--- START ---

(** At every whole depth from -150 to 150 each channel of the float
    gradient is within one unit of the exact one; they differ at ten of
    the 301 depths, where the exact value is a whole number and the float
    falls just below it. *)
Lemma gradient_binary64_close :
  forallb (fun d =>
             Binary64.rgb_within_one
               (Binary64.gradient
                  (Binary64.color_progress
                     (Binary64.avg_z (repeat (Binary64.of_int d) 4))))
               (gradient_depth d))
    (map (fun n => (Z.of_nat n - 150)%Z) (seq 0 301)) = true /\
  filter (fun d =>
            match Binary64.gradient
                    (Binary64.color_progress
                       (Binary64.avg_z (repeat (Binary64.of_int d) 4))),
                  gradient_depth d with
            | Some (r, g, b), (r', g', b') =>
                negb ((r =? r') && (g =? g') && (b =? b'))%Z
            | None, _ => true
            end)
    (map (fun n => (Z.of_nat n - 150)%Z) (seq 0 301))
  = [-63; 15; 18; 54; 84; 87; 90; 93; 126; 129]%Z.
Proof. vm_compute. split; reflexivity. Qed.

(** The origin on floats, with the default distance: for every extent
    from 1 to 8192, and for 2^53, the screen coordinate is the extent
    halved and truncated; for the odd extent 2^53 + 3 it is not, the
    quotient being rounded to an even float. *)
Lemma project_origin_binary64 :
  forallb (fun extent =>
             match Binary64.screen_x extent 0 0 500,
                   Binary64.screen_y extent 0 0 500 with
             | Some sx, Some sy => ((sx =? extent / 2) && (sy =? extent / 2))%Z
             | _, _ => false
             end)
    (map Z.of_nat (seq 1 (Z.to_nat 8192))) = true /\
  Binary64.screen_x (2 ^ 53) 0 0 500 = Some (2 ^ 52)%Z /\
  Binary64.screen_x (2 ^ 53 + 3) 0 0 500 = Some 4503599627370498%Z /\
  ((2 ^ 53 + 3) / 2 = 4503599627370497)%Z.
Proof. vm_compute. repeat split. Qed.

End Binary64Facts.

(** * Further properties of the module *)

(** ** Truncation *)

Lemma int_spec (x : R) :
  (0 <= x -> IZR (Py.int x) <= x < IZR (Py.int x) + 1) /\
  (x < 0 -> IZR (Py.int x) - 1 < x <= IZR (Py.int x)).
Proof.
  unfold Py.int. destruct (Rle_dec 0 x) as [Hx | Hx].
  - split; [intros _ | lra].
    destruct (base_Int_part x). lra.
  - split; [lra | intros _].
    destruct (base_Int_part (- x)). rewrite opp_IZR. lra.
Qed.

Lemma int_monotone (x y : R) : x <= y -> (Py.int x <= Py.int y)%Z.
Proof.
  intros Hxy.
  destruct (int_spec x) as [Hx0 Hx1], (int_spec y) as [Hy0 Hy1].
  assert (H : (Py.int x < Py.int y + 1)%Z); [| lia].
  apply lt_IZR. rewrite plus_IZR.
  destruct (Rle_dec 0 x) as [Px | Nx], (Rle_dec 0 y) as [Py | Ny].
  - specialize (Hx0 Px). specialize (Hy0 Py). lra.
  - lra.
  - assert (Nx' : x < 0) by lra.
    specialize (Hx1 Nx'). specialize (Hy0 Py).
    assert (H0 : (Py.int x < 1)%Z) by (apply lt_IZR; lra).
    assert (H1 : (-1 < Py.int y)%Z) by (apply lt_IZR; lra).
    apply IZR_lt in H0. apply IZR_lt in H1.
    assert (H2 : (Py.int x <= 0)%Z) by (apply le_IZR; apply lt_IZR in H0; apply IZR_le; lia).
    assert (H3 : (0 <= Py.int y)%Z) by (apply lt_IZR in H1; lia).
    apply IZR_le in H2. apply IZR_le in H3. lra.
  - assert (Nx' : x < 0) by lra. assert (Ny' : y < 0) by lra.
    specialize (Hx1 Nx'). specialize (Hy1 Ny'). lra.
Qed.

Lemma int_between (x : R) (a b : Z) :
  IZR a <= x <= IZR b -> (a <= Py.int x <= b)%Z.
Proof.
  intros [Ha Hb].
  pose proof (int_monotone _ _ Ha) as H1.
  pose proof (int_monotone _ _ Hb) as H2.
  assert (Ea : Py.int (IZR a) = a).
  { destruct (int_spec (IZR a)) as [P N].
    destruct (Rle_dec 0 (IZR a)) as [H | H].
    - specialize (P H). destruct P as [P1 P2].
      apply le_IZR in P1. rewrite <- plus_IZR in P2. apply lt_IZR in P2. lia.
    - assert (H' : IZR a < 0) by lra. specialize (N H').
      destruct N as [N1 N2]. apply le_IZR in N2.
      rewrite <- minus_IZR in N1. apply lt_IZR in N1. lia. }
  assert (Eb : Py.int (IZR b) = b).
  { destruct (int_spec (IZR b)) as [P N].
    destruct (Rle_dec 0 (IZR b)) as [H | H].
    - specialize (P H). destruct P as [P1 P2].
      apply le_IZR in P1. rewrite <- plus_IZR in P2. apply lt_IZR in P2. lia.
    - assert (H' : IZR b < 0) by lra. specialize (N H').
      destruct N as [N1 N2]. apply le_IZR in N2.
      rewrite <- minus_IZR in N1. apply lt_IZR in N1. lia. }
  lia.
Qed.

--- END ---

Task item:
Within the listing above, locate the line containing "Binary64.rgb_within_one" and the line containing "unfold Py.int. destruct". Reproduce those two lines and all lines between them exactly, with nothing added.

Reply:
             Binary64.rgb_within_one
               (Binary64.gradient
                  (Binary64.color_progress
                     (Binary64.avg_z (repeat (Binary64.of_int d) 4))))
               (gradient_depth d))
    (map (fun n => (Z.of_nat n - 150)%Z) (seq 0 301)) = true /\
  filter (fun d =>
            match Binary64.gradient
                    (Binary64.color_progress
                       (Binary64.avg_z (repeat (Binary64.of_int d) 4))),
                  gradient_depth d with
            | Some (r, g, b), (r', g', b') =>
                negb ((r =? r') && (g =? g') && (b =? b'))%Z
            | None, _ => true
            end)
    (map (fun n => (Z.of_nat n - 150)%Z) (seq 0 301))
  = [-63; 15; 18; 54; 84; 87; 90; 93; 126; 129]%Z.
Proof. vm_compute. split; reflexivity. Qed.

(** The origin on floats, with the default distance: for every extent
    from 1 to 8192, and for 2^53, the screen coordinate is the extent
    halved and truncated; for the odd extent 2^53 + 3 it is not, the
    quotient being rounded to an even float. *)
Lemma project_origin_binary64 :
  forallb (fun extent =>
             match Binary64.screen_x extent 0 0 500,
                   Binary64.screen_y extent 0 0 500 with
             | Some sx, Some sy => ((sx =? extent / 2) && (sy =? extent / 2))%Z
             | _, _ => false
             end)
    (map Z.of_nat (seq 1 (Z.to_nat 8192))) = true /\
  Binary64.screen_x (2 ^ 53) 0 0 500 = Some (2 ^ 52)%Z /\
  Binary64.screen_x (2 ^ 53 + 3) 0 0 500 = Some 4503599627370498%Z /\
  ((2 ^ 53 + 3) / 2 = 4503599627370497)%Z.
Proof. vm_compute. repeat split. Qed.

End Binary64Facts.

(** * Further properties of the module *)

(** ** Truncation *)

Lemma int_spec (x : R) :
  (0 <= x -> IZR (Py.int x) <= x < IZR (Py.int x) + 1) /\
  (x < 0 -> IZR (Py.int x) - 1 < x <= IZR (Py.int x)).
Proof.
  unfold Py.int. destruct (Rle_dec 0 x) as [Hx | Hx].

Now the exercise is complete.